Wenn bei einem Einsatz ein Messer vermutet wird, setzen Polizeibeamte oft Schusswaffen ein - zum Teil tödlich, wie zuletzt in Oldenburg. Es sollten auch andere Einsatzszenarien trainiert werden, sagt Polizeiwissenschaflter Rafael Behr.
tagesschau24: Was ist aus Ihrer Sicht ungewöhnlich an dem Vorfall in Oldenburg?

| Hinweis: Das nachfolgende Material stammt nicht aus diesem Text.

(** C8: [get_description] returns non-empty strings only.  A trimmed entry
    of 1 to 72 characters is returned at once; a longer one is returned
    when the next answer is "y" (trimmed, lower-cased), and only then; an
    empty entry, or a long one that is not confirmed, leads to the message
    "Description is required." and a new prompt. *)
Theorem get_description_spec :
  (forall inp d, res (get_description inp) = Return d -> d <> "")
  /\ (forall l rest,
        PyStr.strip l <> "" ->
        String.length (PyStr.strip l) <= 72 ->
        get_description (Line l :: rest)
        = mkRun (Return (PyStr.strip l)) rest [Prompt AskDescription])
  /\ (forall l c rest,
        72 < String.length (PyStr.strip l) ->
        PyStr.lower (PyStr.strip c) = "y" ->
        get_description (Line l :: Line c :: rest)
        = mkRun (Return (PyStr.strip l)) rest
                [Prompt AskDescription; Print LongWarning; Prompt AskContinue])
  /\ (forall l rest,
        PyStr.strip l = "" ->
        get_description (Line l :: rest)
        = after [Prompt AskDescription; Print DescriptionRequired]
                (get_description rest))
  /\ (forall l c rest,
        72 < String.length (PyStr.strip l) ->
        PyStr.lower (PyStr.strip c) <> "y" ->
        get_description (Line l :: Line c :: rest)
        = after [Prompt AskDescription; Print LongWarning;
                 Prompt AskContinue; Print DescriptionRequired]
                (get_description rest))
  /\ (forall inp d,
        res (get_description inp) = Return d ->
        72 < String.length d ->
        exists pre l c,
          PyStr.strip l = d
          /\ PyStr.lower (PyStr.strip c) = "y"
          /\ inp = (pre ++ Line l :: Line c
                        :: unread (get_description inp))%list).
Proof.
  assert (Hlong : forall l, 72 < String.length (PyStr.strip l) ->
                            PyStr.truthy (PyStr.strip l) = true).
  { intros l H. destruct (PyStr.strip l); [simpl in H; lia | reflexivity]. }
  repeat split.
  - intros inp d H.
    now destruct (get_description_returns (length inp) inp d (le_n _) H).
  - intros l rest Hne Hle. cbn [get_description].
    apply truthy_true in Hne. rewrite Hne.
    apply Nat.ltb_ge in Hle. now rewrite Hle.
  - intros l c rest Hlt Hc. cbn [get_description].
    rewrite (Hlong l Hlt). apply Nat.ltb_lt in Hlt. rewrite Hlt, Hc.
    reflexivity.
  - intros l rest He. cbn [get_description]. now rewrite He.
  - intros l c rest Hlt Hc. cbn [get_description].
    rewrite (Hlong l Hlt). apply Nat.ltb_lt in Hlt. rewrite Hlt.
    apply String.eqb_neq in Hc. now rewrite Hc.
  - intros inp d H Hlt.
    destruct (get_description_returns (length inp) inp d (le_n _) H)
      as (_ & pre & l & El & [[Hle _]|[_ (c & Hc & E)]]); [lia|].
    exists pre, l, c. auto.
Qed.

Rafael Behr: Ungewöhnlich ist zunächst einmal die wenig präzise Beschreibung des Tathergangs im Moment der Schussabgabe. Alles andere wird relativ detailliert beschrieben. Aber wie es dann tatsächlich zu der Begegnung kam zwischen dem Opfer und dem Polizeibeamten und warum diese drei Schüsse von hinten gesetzt wurden, das bleibt abzuwarten.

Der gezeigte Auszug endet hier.